Stored data:
◇ ◇ ◇ ◇ ◇
(** A page is freed, if there is one. *)
Lemma kfree_opt_wp a s : (a ≠ 0 → is_page a ∧ a ∉ free (alloc (vm s))) →
  wp (if a =? 0 then mret tt else vmop (kfree a)) (λ _ s', ∃ v', s' = set_vm v' s
    ∧ (∀ q, q ∈ free (alloc v') ↔ q ∈ free (alloc (vm s)) ∨ a ≠ 0 ∧ q = a)
    ∧ same_off (free (alloc v')) (vmem (vm s)) (vmem v')) s.
Proof using AL.
  intros Ha. destruct (Z.eqb_spec a 0) as [->|Hne].
  - apply wp_ret. exists (vm s). split; [by destruct s|]. split; [|done]. intros q. split; [by left|]. intros [?|[? _]]; done.
  - destruct (Ha Hne) as [Hp Hf]. apply wp_vmop, kfree_wp; [done|done|]. intros v' Hfr Hm. exists v'. split; [done|].
    rewrite Hfr. split; [|done]. intros q. rewrite elem_of_union, elem_of_singleton. naive_solver.
Qed.

(** ** Lemmas: freeproc *)

(** The pages of a slot in order, given back. *)
Lemma space_free_wp p T v v0 : slot_ok v0 p T →
  (∀ q, q ∈ free (alloc v) → q ∈ free (alloc v0) ∨ q ≠ 0 ∧ (q = trapframe p ∨ q = usyscall p)) →
  same_off (free (alloc v)) (vmem v0) (vmem v) → pagetable p ≠ 0 →
  wp (proc_freepagetable (pagetable p) (sz p)) (λ _ v',
    (∀ q, q ∈ free (alloc v') ↔ q ∈ free (alloc v) ∨ q ∈ dom T ∨ user_page v0 (pagetable p) (sz p) q)
    ∧ same_off (free (alloc v')) (vmem v) (vmem v')) v.
Proof using AL PL RL.
  intros S Hf Hm Hp. destruct (so_space _ _ _ S Hp) as (Ht & Hu & Sp).
  assert (Hno : ∀ q, q ∈ dom T ∨ user_page v0 (pagetable p) (sz p) q → q ∉ free (alloc v)).
  { intros q Hq [Hq'|[Hq0 Hq']]%Hf.
    - destruct Hq as [Hq|Hq].
      + destruct (sp_pt _ _ _ _ _ _ Sp) as [_ D]. by apply (D q).
      + by destruct (sp_pages _ _ _ _ _ _ Sp q Hq) as (_ & ? & _).
    - destruct (so_top _ _ _ S q Hq0 Hq') as [? HU]. specialize (HU Hp). by destruct Hq. }
  destruct (proc_space_frame v0 v _ _ _ _ _ Sp) as [Sp' He]; [|done|].
  { intros q x Hq Hx. refine (same_off_page _ _ _ q Hm (λ r, free_page _ r) _ (Hno q (or_introl Hq)) x Hx).
    apply elem_of_dom in Hq as [[l pre] Hq]. by apply (pt_page _ _ _ (proj1 (sp_pt _ _ _ _ _ _ Sp)) _ _ _ Hq). }
  assert (Pt : slot_pages v0 p T (trapframe p)) by (split; auto).
  assert (Pu : slot_pages v0 p T (usyscall p)) by (split; auto).
  eapply wp_mono; [apply (proc_freepagetable_wp v _ T (sz p) _ _ Sp'); [apply (so_page _ _ _ S _ Pt)|apply (so_page _ _ _ S _ Pu)]|].
  intros [] v' [Hf' Hm']. split; [|done]. intros q. rewrite Hf'.
  by rewrite (user_page_ext v0 v _ _ q (size_top _ _ _ _ _ _ Sp) He).
Qed.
◇ ◇ ◇ ◇ ◇
# [WHAT IS REQUIRED]
Could you repeat exactly the lines above from the line with "wp (if a =?" up to and including the line with "- destruct Hq as [Hq|Hq].", and only those?

# [SOLUTION FOR THIS TASK]
  wp (if a =? 0 then mret tt else vmop (kfree a)) (λ _ s', ∃ v', s' = set_vm v' s
    ∧ (∀ q, q ∈ free (alloc v') ↔ q ∈ free (alloc (vm s)) ∨ a ≠ 0 ∧ q = a)
    ∧ same_off (free (alloc v')) (vmem (vm s)) (vmem v')) s.
Proof using AL.
  intros Ha. destruct (Z.eqb_spec a 0) as [->|Hne].
  - apply wp_ret. exists (vm s). split; [by destruct s|]. split; [|done]. intros q. split; [by left|]. intros [?|[? _]]; done.
  - destruct (Ha Hne) as [Hp Hf]. apply wp_vmop, kfree_wp; [done|done|]. intros v' Hfr Hm. exists v'. split; [done|].
    rewrite Hfr. split; [|done]. intros q. rewrite elem_of_union, elem_of_singleton. naive_solver.
Qed.

(** ** Lemmas: freeproc *)

(** The pages of a slot in order, given back. *)
Lemma space_free_wp p T v v0 : slot_ok v0 p T →
  (∀ q, q ∈ free (alloc v) → q ∈ free (alloc v0) ∨ q ≠ 0 ∧ (q = trapframe p ∨ q = usyscall p)) →
  same_off (free (alloc v)) (vmem v0) (vmem v) → pagetable p ≠ 0 →
  wp (proc_freepagetable (pagetable p) (sz p)) (λ _ v',
    (∀ q, q ∈ free (alloc v') ↔ q ∈ free (alloc v) ∨ q ∈ dom T ∨ user_page v0 (pagetable p) (sz p) q)
    ∧ same_off (free (alloc v')) (vmem v) (vmem v')) v.
Proof using AL PL RL.
  intros S Hf Hm Hp. destruct (so_space _ _ _ S Hp) as (Ht & Hu & Sp).
  assert (Hno : ∀ q, q ∈ dom T ∨ user_page v0 (pagetable p) (sz p) q → q ∉ free (alloc v)).
  { intros q Hq [Hq'|[Hq0 Hq']]%Hf.
    - destruct Hq as [Hq|Hq].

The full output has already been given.